Now, I want to prove this. Concisely:

Let $f$ $:$ $\Bbb{R}$$\to$$\Bbb{R}$ be defined by:

$$f(x) = \sum_{i=1}^{n}|x-a_i|$$

To prove: $f(x)$ hits a minimum at $x=\bar a$, where $\bar a$ is the mean of the discrete data points $a_i$. This would mean that the sum of the distances of the mean from the various data points is minimum as compared to any other number.

My attempt: Clearly $f(x)$ is continuous since it is a sum of continuous functions and piece-wise differentiable since it is a sum of such functions.

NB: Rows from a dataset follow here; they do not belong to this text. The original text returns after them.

(* ===== verification/Migrations.v ===== *)
(** * The migrations and the mapped classes of the eight services

    The [upgrade] and [downgrade] of every [alembic/versions/*.py] and every
    class of the [db/models.py], as data.  A definition holds the operations on
    one table; a revision is their concatenation in the order of the file. *)
From S2P Require Import Prelude PyText Sql.

Module Migrations.
Import Sql.
Open Scope Z_scope.

(** ** paylink: [paylink-service/alembic/versions] *)

Definition paylink_0001_paylinks : list ddl := [
  create_table "paylinks" [
    column "pl_id" Text [PrimaryKey];
    column "creator_addr" Text [NotNull];
    column "receiver_addr" Text [NotNull];
    column "owner_addr" Text [NotNull];
    column "amount" (Numeric 38 0) [NotNull];
    column "currency" Text [NotNull];
    column "status" Text [NotNull];
    column "expiry" Timestamptz [NotNull];
    column "usage" Text [NotNull];
    column "metadata" Jsonb [Nullable];
    column "rules" Jsonb [Nullable];
    column "chain_tx_hash" Text [Nullable];
    column "vote_count" Integer [NotNull; ServerDefault (Const (VInt 0))];
    column "created_at" Timestamptz [NotNull; ServerDefault Now];
    column "updated_at" Timestamptz [NotNull; ServerDefault Now];
    column "verified_at" Timestamptz [Nullable]];
  create_index "paylinks_creator_idx" "paylinks" [Col "creator_addr"; Col "status"; Desc "created_at"] false None;
  create_index "paylinks_receiver_idx" "paylinks" [Col "receiver_addr"; Col "status"; Desc "created_at"] false None;
  create_index "paylinks_expiry_idx" "paylinks" [Col "expiry"] false (Some (OneOf "status" ["PENDING"]))].

Definition paylink_0001_paylink_events : list ddl := [
  create_table "paylink_events" [
    column "id" BigInteger [PrimaryKey; AutoIncrement];
    column "pl_id" Text [References "paylinks" "pl_id"; NotNull];
    column "kind" Text [NotNull];
    column "payload" Jsonb [NotNull];
    column "occurred_at" Timestamptz [NotNull; ServerDefault Now]]].

Definition paylink_0001_downgrade : list ddl := [
  drop_table "paylink_events";
  drop_index "paylinks_expiry_idx";
  drop_index "paylinks_receiver_idx";
  drop_index "paylinks_creator_idx";
  drop_table "paylinks"].

Definition paylink_0001 : migration :=
  mkMigration "0001" None ([create_schema] ++ paylink_0001_paylinks ++ paylink_0001_paylink_events)
    paylink_0001_downgrade.

Definition paylink_0002_paylink_events : list ddl := [
  add_column "paylink_events" "published_at" Timestamptz [Nullable];
  create_index "paylink_events_unpublished_idx" "paylink_events" [Col "id"] false (Some (IsNull "published_at"))].

Definition paylink_0002_downgrade : list ddl := [
  drop_index "paylink_events_unpublished_idx";
  drop_column "paylink_events" "published_at"].

Definition paylink_0002 : migration :=
  mkMigration "0002" (Some "0001") (paylink_0002_paylink_events)
    paylink_0002_downgrade.

Definition paylink_migrations : list migration := [paylink_0001; paylink_0002].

So, I find $f'(x)$. Before that, let's assume $a_1<a_2<\ldots<a_n$ [clearly, no loss of generality, here]:

$$ f'(x) = \begin{cases} -n, & \text {$x<a_1$} \\ -n+2, & \text{$a_1<x<a_2$} \\ -n+4, & \text{$a_2<x<a_3$} \\ . & . \\ . & . \\ . & . \\ -n+2n = n, & \text{$x>a_n$} \\ \end{cases} $$

Now, the problem arises: $f'(x)=0$ has no solutions for $n$ is odd. For n is even, it has the solution as an entire interval:

$$x \in (a_{n/2},a_{n/2+1})$$

This means i failed, my intuition was wrong from the very beginning. It can be proven [i think] that for $n$ is even, $\bar a$ lies in the above interval, but still: It means that there are more real numbers that are as much the "mean" of the data points as the mean itself [if my "definition" was right].

So, two questions:

  • Why was my intuition wrong?
  • Which intuition is right for averages (mean)?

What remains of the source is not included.